----- Supplied information -----
Lemma constraints_twin cs1 cs2 sf d1 d2 r1 r2 e1 e2 : Forall2 same_edge cs1 cs2 -> waitOrders d2 = waitOrders d1 ->
  length (deadlockDetails d2) = length (deadlockDetails d1) -> test_constraints s cs1 sf d1 = Done (r1, e1) -> test_constraints s cs2 sf d2 = Done (r2, e2) ->
  r2 = r1 /\ waitOrders e2 = waitOrders e1 /\ length (deadlockDetails e2) = length (deadlockDetails e1).
Proof.
  intros Hf. revert sf d1 d2. induction Hf as [|x1 x2 cs1 cs2 (W & B & L) _ IH]; intros sf d1 d2 Ho Hl H1 H2.
  { injection H1 as <- <-. injection H2 as <- <-. done. }
  cbn [test_constraints] in H1, H2. rewrite W, B in H2. unfold mbind, DM_bind in H1, H2.
  destruct (test_proc s (waiter x1) sf d1) as [[q1 f1]|c|] eqn:P1; [|done..]. destruct (test_proc s (waiter x1) sf d2) as [[q2 f2]|c|] eqn:P2; [|done..].
  destruct (proc_twin _ _ _ _ _ _ _ _ Ho Hl P1 P2) as (-> & Ho1 & Hl1). destruct q1 as [sf1|]; [|injection H1 as <- <-; injection H2 as <- <-; done].
  destruct (test_proc s (blocker x1) sf1 f1) as [[q3 f3]|c|] eqn:P3; [|done..]. destruct (test_proc s (blocker x1) sf1 f2) as [[q4 f4]|c|] eqn:P4; [|done..].
  destruct (proc_twin _ _ _ _ _ _ _ _ Ho1 Hl1 P3 P4) as (-> & Ho2 & Hl2). destruct q3 as [sf2|]; [|injection H1 as <- <-; injection H2 as <- <-; done].
  by eapply IH.
Qed.

Lemma test_again p d1 d2 k1 k2 e1 e2 : check_ok d1 -> check_ok d2 -> Forall2 same_edge (curConstraints d1) (curConstraints d2) ->
  nPossibleConstraints d2 = nPossibleConstraints d1 ->
  TestConfiguration s p d1 = Done (k1, e1) -> TestConfiguration s p d2 = Done (k2, e2) -> k2 = k1.
Proof.
  intros Hok1 Hok2 Hf Hnp H1 H2. unfold TestConfiguration, mbind, DM_bind, get_detector in H1, H2. rewrite Hnp in H2.
  destruct (_ <? _); [by injection H1 as <- _; injection H2 as <- _|].
  destruct (ExpandConstraints s d1) as [[b1 f1]|c|] eqn:E1; [|done..]. destruct (ExpandConstraints s d2) as [[b2 f2]|c|] eqn:E2; [|done..].
  assert (Hx : forall d b f, check_ok d -> ExpandConstraints s d = Done (b, f) -> Forall2 same_edge (curConstraints d) (curConstraints f) /\ deadlockDetails f = deadlockDetails d).
  { intros d b f Hok E. pose proof (ExpandConstraints_spec d (ck_edges _ Hok)) as Hs. unfold dwp in Hs. rewrite E in Hs. destruct Hs as (F & [Q _ _] & _). done. }
  destruct (Hx _ _ _ Hok1 E1) as [F1 D1], (Hx _ _ _ Hok2 E2) as [F2 D2].
  unfold ExpandConstraints, mbind, DM_bind, put, get_detector in E1, E2. cbn [curConstraints set_orders] in E1, E2. rewrite <- (Forall2_length _ _ _ Hf) in E2.
  destruct (expand_twin _ _ (set_orders [] d1) (set_orders [] d2) _ _ _ _ (ck_edges _ Hok1) Hf eq_refl E1 E2) as [-> Ho].
  destruct b1; [|by injection H1 as <- _; injection H2 as <- _].
  assert (Hl : length (deadlockDetails f2) = length (deadlockDetails f1)).
  { pose proof (ck_details _ Hok1) as L1. pose proof (ck_details _ Hok2) as L2. unfold zlen in *. rewrite D1, D2. lia. }
  assert (Hf' : Forall2 same_edge (curConstraints f1) (curConstraints f2)) by (etrans; [symmetry; exact F1|]; etrans; [exact Hf|exact F2]).
  destruct (test_constraints s (curConstraints f1) 0 f1) as [[q1 g1]|c|] eqn:T1; [|done..]. destruct (test_constraints s (curConstraints f2) 0 f2) as [[q2 g2]|c|] eqn:T2; [|done..].
  destruct (constraints_twin _ _ _ _ _ _ _ _ _ Hf' Ho Hl T1 T2) as (-> & Ho2 & Hl2). destruct q1 as [sf|]; [|by injection H1 as <- _; injection H2 as <- _].
  destruct (test_proc s p sf g1) as [[q3 h1]|c|] eqn:P1; [|done..]. destruct (test_proc s p sf g2) as [[q4 h2]|c|] eqn:P2; [|done..].
  destruct (proc_twin _ _ _ _ _ _ _ _ Ho2 Hl2 P1 P2) as (-> & _ & _). by injection H1 as <- _; injection H2 as <- _.
Qed.

(** ** DeadLockCheckRecurse *)

Definition check_post (p : Z) (d : Detector) (b : bool) (d' : Detector) : Prop :=
  check_ok d' /\ (b = true \/ waitOrders d' <> [] -> curConstraints d = [] -> nPossibleConstraints d = 0 -> cycle s [] (leader s p))
  /\ if b then same_check d d' else resolved p d'.

Lemma take_zlookup {A} (l l' : list A) n i : take (Z.to_nat n) l' = take (Z.to_nat n) l -> 0 <= i < n -> zlookup l' i = zlookup l i.
Proof.
  intros E Hi. unfold zlookup. rewrite (proj2 (Z.leb_le _ _)) by lia. rewrite <- (lookup_take_lt l (Z.to_nat n)), <- E, lookup_take_lt by lia. done.
Qed.
Lemma take_shorter {A} (l l' : list A) m n : 0 <= m <= n -> take (Z.to_nat n) l' = take (Z.to_nat n) l -> take (Z.to_nat m) l' = take (Z.to_nat m) l.
Proof.
  intros Hm E. replace (Z.to_nat m) with (Z.to_nat m `min` Z.to_nat n)%nat by lia. by rewrite <- !take_take, E.
Qed.

Lemma edges_at_saved l l' np old n : take (Z.to_nat np) l' = take (Z.to_nat np) l -> 0 <= old -> old + n <= np -> edges_at l old n -> edges_at l' old n.
Proof. intros E Ho Hn H i Hi. destruct (H i Hi) as (e & He & ?). exists e. split; [|done]. rewrite <- He. eapply take_zlookup; [exact E|lia]. Qed.

Section Try.
Context (rec : DM bool) (p : Z) (Hp : is_Some (allProcs s !! p)) (savedList : bool) (dT : Detector) (nEdges : Z).
Let old := nPossibleConstraints dT.
Context (Hold : 0 <= old) (Hrec : forall d, check_ok d -> zlen (curConstraints d) = zlen (curConstraints dT) + 1 -> dwp rec (check_post p d) d).
Context (Hagain : forall d k e, check_ok d -> Forall2 same_edge (curConstraints dT) (curConstraints d) -> nPossibleConstraints d = old ->
  TestConfiguration s p d = Done (k, e) -> k = nEdges).

Record trying (d : Detector) : Prop := {
  tr_ok : check_ok d;
  tr_cur : Forall2 same_edge (curConstraints dT) (curConstraints d);
  tr_np : nPossibleConstraints d = if savedList then old + nEdges else old;
  tr_saved : take (Z.to_nat old) (possibleConstraints d) = take (Z.to_nat old) (possibleConstraints dT) }.

Definition try_post (b : bool) (d' : Detector) : Prop := check_ok d' /\ if b then trying d' else resolved p d'.

Lemma push_ok d e : check_ok d -> edge_ok e -> check_ok (set_cur (curConstraints d ++ [e]) d).
Proof. intros [? ? ? ?] He. constructor; cbn; [|done..]. apply Forall_app. split; [done|by constructor]. Qed.

(** The edge [i] is tried, and the next one if that is no solution. *)
Lemma try_edge i d e (k : DM bool) : trying d -> edges_at (possibleConstraints d) old nEdges -> 0 <= i < nEdges ->
  (forall d', trying d' -> (savedList = true -> edges_at (possibleConstraints d') old nEdges) -> dwp k try_post d') ->
  zlookup (possibleConstraints d) (old + i) = Some e ->
  dwp (put (set_cur (curConstraints d ++ [e]));; r ← rec;
    if r : bool then d ← get_detector; put (set_cur (take (length (curConstraints d) - 1) (curConstraints d)));; k else mret false) try_post d.
Proof.
  intros [T1 T2 T3 T4] Hed Hi Hk He. destruct (Hed i Hi) as (e' & He' & Heok). assert (e' = e) as -> by congruence.
  apply dwp_bind, dwp_put, dwp_bind. pose proof (push_ok d e T1 Heok) as Hok. eapply dwp_mono; [|apply Hrec; [done|]].
  2: { cbn. rewrite zlen_app. unfold zlen. rewrite (Forall2_length _ _ _ T2). done. }
  intros b d' (Hok' & _ & Hb). destruct b; [|by apply dwp_ret]. destruct Hb as [S1 S2 S3]. cbn in S1, S2, S3.
  apply dwp_bind, dwp_get, dwp_bind, dwp_put. apply Forall2_app_inv_l in S1 as (cs & l & Hcs & Hl & Ecur).
  assert (Hlen : length l = 1%nat) by (by rewrite <- (Forall2_length _ _ _ Hl)). rewrite Ecur, length_app, Hlen. replace (length cs + 1 - 1)%nat with (length cs) by lia.
  rewrite take_app_length. apply Hk.
  - destruct Hok' as [O1 O2 O3 O4]. constructor; cbn; [constructor; cbn; [|done..]|by etrans|congruence|].
    + rewrite Ecur in O1. by apply Forall_app in O1 as [? _].
    + rewrite <- T4. eapply take_shorter; [|exact S3]. rewrite T3. destruct savedList; lia.
  - intros Hs. cbn. eapply edges_at_saved; [exact S3|done|rewrite T3, Hs; lia|done].
Qed.

Lemma try_edges_spec n i d : nEdges = i + Z.of_nat n -> 0 <= i -> trying d ->
  (savedList = true \/ i = 0 -> edges_at (possibleConstraints d) old nEdges) ->
  dwp (try_edges s rec p savedList old nEdges n i) try_post d.
Proof.
  revert i d. induction n as [|n IH]; intros i d Hn Hi Hd Hed; cbn [try_edges].
  { apply dwp_ret. split; [apply Hd|done]. }
  apply dwp_bind. eapply (dwp_mono _ (fun _ d1 => trying d1 /\ edges_at (possibleConstraints d1) old nEdges)).
  - intros [] d1 [Hd1 He1]. apply dwp_bind, dwp_get, dwp_bind. destruct (He1 i ltac:(lia)) as (e & He & _). eapply dwp_lift; [by rewrite He|].
    apply (try_edge i d1 e); [done|done|lia| |done]. intros d' Hd' Hs. apply IH; [lia|lia|done|]. intros [?|?]; [auto|lia].
  - destruct (negb savedList && (0 <? i)) eqn:Hc.
    + apply andb_true_iff in Hc as [Hs%negb_true_iff Hi2%Z.ltb_lt]. pose proof Hd as [T1 T2 T3 T4]. rewrite Hs in T3.
      pose proof (TestConfiguration_spec p d T1 Hp) as Ht. destruct (dwp_run _ _ _ Ht) as (k & d1 & E & [[S1 S2 S3] C2 [C3 C4] _ _]).
      assert (k = nEdges) as -> by (by apply (Hagain d k d1)). rewrite T3 in C4. eapply dwp_step; [exact E|]. rewrite Z.eqb_refl. apply dwp_ret. split; [|exact C4].
      constructor; [done|by etrans|rewrite Hs; congruence|]. rewrite <- T4, <- T3. exact S3.
    + apply dwp_ret. split; [done|]. apply Hed. apply andb_false_iff in Hc as [Hs%negb_false_iff|Hi2%Z.ltb_ge]; [by left|right; lia].
Qed.
End Try.

Lemma recurse_check fuel p d : is_Some (allProcs s !! p) -> check_ok d -> MaxBackends < zlen (curConstraints d) + Z.of_nat fuel ->
  0 <= zlen (curConstraints d) <= MaxBackends -> dwp (DeadLockCheckRecurse s fuel p) (check_post p d) d.
Proof.
  intros Hp. revert d. induction fuel as [|fuel IH]; intros d Hok Hf Hc; cbn [DeadLockCheckRecurse]; [lia|].
  pose proof (TestConfiguration_spec p d Hok Hp) as Ht. destruct (dwp_run _ _ _ Ht) as (k & d1 & E & [Hs C2 [C3 C4] C5 C6]).
  pose proof Hs as [S1 S2 S3]. eapply dwp_step; [exact E|]. destruct (Z.ltb_spec k 0); [apply dwp_ret; split_and!; [done|intros _; apply C6; lia|done]|].
  destruct (Z.eqb_spec k 0) as [->|Hk].
  { apply dwp_ret. split_and!; [done| |by apply C5]. intros [?|Hne] Hnil _; [done|]. destruct Hne. destruct (C5 eq_refl) as (Ho & _ & _).
    destruct (waitOrders d1) as [|o os]; [done|]. destruct (oi_needed _ _ Ho o ltac:(by left)) as (e & He & _). rewrite Hnil in S1. apply Forall2_nil_inv_l in S1. rewrite S1 in He. by apply not_elem_of_nil in He. }
  apply dwp_bind, dwp_get. case_match eqn:Hmax; [apply dwp_ret; split_and!; [done|auto|done]|]. apply Z.leb_gt in Hmax. unfold maxCurConstraints in Hmax.
  set (old := nPossibleConstraints d1) in *. set (saved := _ <=? maxPossibleConstraints).
  assert (Hold : 0 <= old) by apply C2.
  apply dwp_bind. eapply (dwp_mono _ (fun _ d2 => trying saved d1 k d2 /\ edges_at (possibleConstraints d2) old k)).
  - intros [] d2 [Hd2 He2]. apply dwp_bind. eapply dwp_mono; [|apply (try_edges_spec _ p Hp saved d1 k); [done| | |lia|done|done|done]].
    + intros b d3 [H3 Hb]. destruct b; [|apply dwp_ret; split_and!; [done|auto|done]]. destruct Hb as [T1 T2 T3 T4]. apply dwp_bind, dwp_put, dwp_ret.
      split; [destruct T1; by constructor|]. split; [auto|]. constructor; cbn; [by etrans|done|]. rewrite <- S2. etrans; [exact T4|]. rewrite <- S2 in S3. exact S3.
    + intros d3 Hok3 Hl3. apply IH; [done| |]; pose proof (Forall2_length _ _ _ S1) as Hl; unfold zlen in *; lia.
    + intros d3 k3 e3 Hok3 Hc3 Hn3 E3. eapply (test_again p d d3); [done|done|by etrans|by rewrite Hn3|exact E|exact E3].
  - unfold saved. case_match eqn:Hsv.
    + apply Z.leb_le in Hsv. apply dwp_put. split; [|by rewrite S2; cbn]. constructor; cbn; [|done| |done].
      * destruct C2 as [O1 O2 O3 O4]. constructor; cbn; [done|done|done|]. lia.
      * done.
    + apply dwp_ret. split; [|by rewrite S2]. by constructor.
Qed.
End Check.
-----
Problem description
Copy out, in full, each line above that has the word "trying" in it.

Task result
Record trying (d : Detector) : Prop := {
Definition try_post (b : bool) (d' : Detector) : Prop := check_ok d' /\ if b then trying d' else resolved p d'.
Lemma try_edge i d e (k : DM bool) : trying d -> edges_at (possibleConstraints d) old nEdges -> 0 <= i < nEdges ->
  (forall d', trying d' -> (savedList = true -> edges_at (possibleConstraints d') old nEdges) -> dwp k try_post d') ->
Lemma try_edges_spec n i d : nEdges = i + Z.of_nat n -> 0 <= i -> trying d ->
  apply dwp_bind. eapply (dwp_mono _ (fun _ d1 => trying d1 /\ edges_at (possibleConstraints d1) old nEdges)).
  apply dwp_bind. eapply (dwp_mono _ (fun _ d2 => trying saved d1 k d2 /\ edges_at (possibleConstraints d2) old k)).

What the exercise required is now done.